BANGKOK – A one-year, post-mortem study analysis done by the Department of Pathology at Ramathibodi Hospital, Mahidol University in Bangkok has revealed that almost 50% of the general population in Thailand will die with at least traces of asbestos in their lungs.
Asbestos fibers were discovered in the lungs of 48.5% of those who were part of a one-year, post-mortem analysis done by the Department of Pathology at Ramathibodi Hospital, Mahidol University in Bangkok.
The toxic mineral was found during 97 of the 200 autopsies that were performed at the hospital without regard to occupation, age, sex or cause of death.
A two-year-old infant, who died of congenital heart disease, was the youngest to have asbestos identified in the lungs.
“The prevalence [of asbestos] is increasing compared to our past study in Thailand,” Dr. Pimpin Incharoen, who co-authored the study, told The Mesothelioma Center at Asbestos.com. “Yes, [the percentage] was surprising.”
Asbestos Use in Thailand Remains High
A similar study in Thailand in 1985 identified 33% of the general population with asbestos in lung tissue. The percentages in other industrialized countries, using similar post-mortem measurements, varied widely in the past.
The most recent comparative study was done in Italy, where asbestos was found in 16.4% percent of those tested.
Thailand has been one of the world’s largest importers and users of asbestos for several decades, trailing only Russia, China, India and Kazakhstan in annual consumption.
Thailand keeps no standardized, nationwide database to effectively track asbestos-related disease.
Only a few cases of mesothelioma, which is caused almost exclusively by asbestos exposure, are reported each year.
Thailand did finalize a partial ban on certain types of asbestos in 2001, following numerous worldwide studies documenting the relationship between the toxic mineral and respiratory diseases.
Thailand, though, still uses vast amounts of chrysotile asbestos for industrial purposes. Much of it is used to produce asbestos cement, roofing and other building materials, along with automobile brakes and clutch pads.

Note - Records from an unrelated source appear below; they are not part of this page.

(** * quicktype_runner: the schema pre-processor, the reference resolver and
      the command-line driver of [tools/quicktype_runner.js]

    The JavaScript file is embedded function by function.  What the file
    takes from its platform (the JSON codec, [url], [path], the external
    generator) is a field of [Runtime]; what it takes from the machine it
    runs on (files, network answers, environment) is a field of [World]. *)

From Stdlib Require Import String Ascii List ZArith Bool Lia.
Import ListNotations.
Open Scope string_scope.

(** ** Completions *)

(** The exceptions the runner can meet. *)
Inductive error : Type :=
| SyntaxError                     (* JSON.parse on a text that is not JSON *)
| TypeError                       (* property read on null, failed coercion, path.join on null *)
| ENOENT (file : string)          (* no such file, or no directory to write it in *)
| EISDIR (file : string)          (* readFileSync, writeFileSync: a directory *)
| ENOTDIR (file : string)         (* writeFileSync: the parent is not a directory *)
| LibraryError (message : string) (* raised inside quicktype-core or [url] *).

Inductive result (A : Type) : Type :=
| Return (a : A)
| Throw (e : error).
Arguments Return {A} a.
Arguments Throw {A} e.

Definition bind {A B : Type} (m : result A) (k : A -> result B) : result B :=
  match m with
  | Return a => k a
  | Throw e => Throw e
  end.

Notation "'let!' x ':=' m 'in' k" := (bind m (fun x => k))
  (at level 10, x name, m at level 100, k at level 200).

(** ** JSON values, as [JSON.parse] builds them *)

(** [number] is the type of IEEE doubles; it stays abstract.  The members of
    an object are kept in property order; their keys are pairwise distinct
    in every value [JSON.parse] returns. *)
#[local] Set Warnings "-register-all".

Inductive json (number : Type) : Type :=
| JNull
| JBool (b : bool)
| JNumber (n : number)
| JString (s : string)
| JArray (items : list (json number))
| JObject (members : list (string * json number)).
Arguments JNull {number}.
Arguments JBool {number} b.
Arguments JNumber {number} n.
Arguments JString {number} s.
Arguments JArray {number} items.
Arguments JObject {number} members.

Section JsonInduction.

Context {number : Type} (P : json number -> Prop).

Hypothesis on_null : P JNull.
Hypothesis on_bool : forall b, P (JBool b).
Hypothesis on_number : forall n, P (JNumber n).
Hypothesis on_string : forall s, P (JString s).
Hypothesis on_array : forall items, Forall P items -> P (JArray items).
Hypothesis on_object : forall members, P (JObject members).

(** Induction on a value and on the elements of its arrays. *)
Fixpoint json_array_ind (v : json number) : P v :=
  match v with
  | JNull => on_null
  | JBool b => on_bool b
  | JNumber n => on_number n
  | JString s => on_string s
  | JArray items =>
      on_array items
        ((fix all (l : list (json number)) : Forall P l :=
            match l with
            | [] => Forall_nil P
            | x :: rest => Forall_cons x (json_array_ind x) (all rest)
            end) items)
  | JObject members => on_object members
  end.

End JsonInduction.

(** Own-property lookup: the first member under [key]. *)
Fixpoint assoc_get {A : Type} (key : string) (members : list (string * A)) : option A :=
  match members with
  | [] => None
  | (k, v) :: rest => if String.eqb key k then Some v else assoc_get key rest
  end.

(** Property assignment: an existing member keeps its place, a new one goes
    last. *)
Fixpoint assoc_set {A : Type} (key : string) (v : A) (members : list (string * A))
  : list (string * A) :=
  match members with
  | [] => [(key, v)]
  | (k, x) :: rest =>
      if String.eqb key k then (k, v) :: rest else (k, x) :: assoc_set key v rest
  end.

Definition keys {A : Type} (members : list (string * A)) : list string :=
  map fst members.

(** Pairwise distinct keys, decided. *)
Fixpoint distinct (ks : list string) : bool :=
  match ks with
  | [] => true
  | k :: rest => negb (existsb (String.eqb k) rest) && distinct rest
  end.

(** The newline of ['\n@deprecated']. *)
Definition LF : string := String (ascii_of_nat 10) EmptyString.

(** Sequencing a list of computations from left to right. *)
Fixpoint mapM {A B : Type} (f : A -> result B) (l : list A) : result (list B) :=
  match l with
  | [] => Return []
  | x :: rest =>
      let! y := f x in
      let! ys := mapM f rest in
      Return (y :: ys)
  end.

(** ** The platform *)

(** A WHATWG [Response]: only what reading its body settles to is kept. *)
Record Response : Type := {
  body_text : result string
}.
(** * The Qobuz internet service of Clementine: a shallow embedding

    The development follows [src/internet/qobuzservice.cpp],
    [src/internet/qobuzurlhandler.cpp] and
    [src/globalsearch/qobuzsearchprovider.cpp].  C++ [int] values are
    integers of [Z] with the wrap-around written where the code
    converts or increments; Qt containers are stdpp maps, sets and
    lists; member functions thread the program state explicitly. *)

From Stdlib Require Import ZArith String Ascii List Lia.
From stdpp Require Import base option list gmap strings pretty.

Set Warnings "-register-all".

Open Scope string_scope.
Open Scope list_scope.
Open Scope Z_scope.

(** ** Qt values *)

Module Qt.

(** Conversions between the integer types of the code. *)
Definition to_int (z : Z) : Z := (z + 2 ^ 31) mod 2 ^ 32 - 2 ^ 31.
Definition to_uint (z : Z) : Z := z mod 2 ^ 32.
Definition to_qint64 (z : Z) : Z := (z + 2 ^ 63) mod 2 ^ 64 - 2 ^ 63.
Definition to_quint64 (z : Z) : Z := z mod 2 ^ 64.

(** [QString::number(n)] for an integer: its decimal digits, with a
    minus sign for a negative one. *)
Definition QString_number (n : Z) : string := pretty n.

Definition ascii_toLower (c : ascii) : ascii :=
  let n := nat_of_ascii c in
  if (65 <=? n)%nat && (n <=? 90)%nat then ascii_of_nat (n + 32) else c.
(** * NiMu risk governance: relationship graph and network analytics

    A shallow embedding of
    - [risk_governance/data_fetchers/companies_house_fetcher.py]
      ([build_company_network] and its three edge rules), and
    - [risk_governance/detection/network_analyzer.py]
      ([NetworkAnalyzer]),
    together with the properties of the design document that concern them.
    The modules [FetcherMore], [AnalyzerMore], [Report] and [Client] at the
    end cover more of the two files: the requests of the fetcher, further
    properties of the graph and of the analysis, and the method of
    [risk_governance/analysis/real_data_analysis.py] that reads the metrics.

    Conventions.  A Python [dict] whose iteration order the code observes is
    an association list in insertion order; a [dict] that is only indexed is
    a [gmap].  A Python [set] is a duplicate-free list, and the order in
    which Python iterates over it (which the language leaves open) is a
    parameter, [PySetOrder].  An exception is the name of its class. *)

From Stdlib Require Import QArith.
From stdpp Require Import gmap strings list fin_maps sorting.

Open Scope string_scope.
Open Scope list_scope.
Open Scope nat_scope.

(** ** Python-level notions shared by both files *)

Module Py.

(** Iteration order of a Python [set].  [set_list l] enumerates the set
    whose members are those of [l]: every member once, in some order. *)
Class PySetOrder (A : Type) := {
  set_list : list A → list A;
  set_list_NoDup : ∀ l, NoDup (set_list l);
  set_list_elem : ∀ l x, x ∈ set_list l ↔ x ∈ l
}.

(** [s.add(c)] on a set kept as a duplicate-free list. *)
Definition set_add `{EqDecision A} (c : A) (s : list A) : list A :=
  if decide (c ∈ s) then s else s ++ [c].

(** Insertion order is one admissible iteration order. *)
#[export] Program Instance insertion_order `{EqDecision A} : PySetOrder A :=
  {| set_list l := remove_dups l |}.
Next Obligation. intros. apply NoDup_remove_dups. Qed.
Next Obligation. intros. apply elem_of_remove_dups. Qed.

(** Reverse insertion order is another one. *)
Program Definition reverse_order `{EqDecision A} : PySetOrder A :=
  {| set_list l := reverse (remove_dups l) |}.
Next Obligation. intros. rewrite reverse_Permutation. apply NoDup_remove_dups. Qed.
Next Obligation. intros. rewrite elem_of_reverse. apply elem_of_remove_dups. Qed.

End Py.

(** ** The graph: [networkx.Graph] as the two files use it *)

Module Nx.

(** A value stored under an edge attribute. *)
Inductive AttrVal :=
  | VStr (s : string)
  | VNum (q : Q).

(** The attribute dictionary of an edge. *)
Abbreviation EdgeData := (gmap string AttrVal).

Record DateOfBirth := { dob_month : option Z; dob_year : option Z }.
Record Officer := { officer_name : option string; date_of_birth : option DateOfBirth }.
Record Address := { address_line_1 : option string; postal_code : option string }.
Record Psc := { psc_kind : option string; psc_name : option string }.

(** The attribute dictionary of a node, with the keys that
    [build_company_network] sets. *)
Record NodeAttr := {
  incorporation_date : option string;
  company_type : option string;
  company_status : option string;
  sic_codes : list string;
  registered_office : option Address;
  directors : list Officer;
  node_psc : list Psc;
  node_filing_history : list string
}.

(** The attribute dictionary of a node that [add_edge] creates on the fly. *)
Definition no_attr : NodeAttr :=
  {| incorporation_date := None; company_type := None; company_status := None;
     sic_codes := []; registered_office := None; directors := [];
     node_psc := []; node_filing_history := [] |}.

(** [nx.Graph]: an undirected simple graph.  [g_node] is [G._node] in
    insertion order; [g_adj] is [G._adj], where [g_adj !! (u, v)] stands for
    [G._adj[u][v]].  There is one attribute dictionary per adjacent pair. *)
Record Graph := {
  g_node : list (string * NodeAttr);
  g_adj : gmap (string * string) EdgeData
}.

(** [nx.Graph()] *)
Definition empty_graph : Graph := {| g_node := []; g_adj := ∅ |}.

(** [G.nodes()] *)
Definition nodes (G : Graph) : list string := (g_node G).*1.

(** [G._node[n] = attr], keeping the position of a key that is present. *)
Fixpoint node_update (n : string) (a : NodeAttr) (l : list (string * NodeAttr))
  : list (string * NodeAttr) :=
  match l with
  | [] => [(n, a)]
  | (m, b) :: t => if decide (m = n) then (m, a) :: t else (m, b) :: node_update n a t
  end.

(** [G.add_node(n, **attr)] with all eight attributes given. *)
Definition add_node (n : string) (a : NodeAttr) (G : Graph) : Graph :=
  {| g_node := node_update n a (g_node G); g_adj := g_adj G |}.

(** The part of [add_edge] that makes sure an end point is a node. *)
Definition ensure_node (n : string) (l : list (string * NodeAttr))
  : list (string * NodeAttr) :=
  if decide (n ∈ l.*1) then l else l ++ [(n, no_attr)].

According to the study, Thailand has used an estimated 60,000 to 180,000 metric tons of asbestos annually through the past 30 years.
The United States, by comparison, imported 750 metric tons of asbestos in 2018. All of it went to the chlor-alkali industry to help make chlorine. Thailand’s population is one-fifth of that in the U.S.
No Amount of Asbestos Is Safe
Although many among the 48.5% had only small amounts of asbestos in the lungs, the World Health Organization contends that no amount of asbestos inhalation is considered safe.
Occupational asbestos exposure is responsible for the vast majority of asbestos-related diseases, particularly mesothelioma.
Even in an occupational setting, though, only a small percentage of those exposed to asbestos develop serious health issues.
More than 60 countries have opted for a complete ban of asbestos.
“We want people to know that asbestos will remain in the human lung for a long period of time,” Incharoen said. “And we’ve seen mesothelioma in people who are not exposed to high levels of asbestos.”
Among the occupations of those found with asbestos in their lungs included housewives, students, government officers, police officers, salesmen and stewards.
Only 4.5% of the deaths were attributed to respiratory failure and 5.5% were tumor-related, according to the cause of death listings in the study. Others included drowning, drug abuse, epilepsy, homicide, liver failure and hanging.
The study showed small amounts of asbestos do not automatically lead to serious health issues, but it also illustrated that nonoccupational exposure and inhalation of asbestos can happen to almost anyone.
“The banning of asbestos in our country is not possible now due to the cost effectiveness of substitute material,” Incharoen said. “But the risk of asbestos disease will not decrease if all asbestos containing products are not totally replaced. Finding an asbestos substitute material is important.”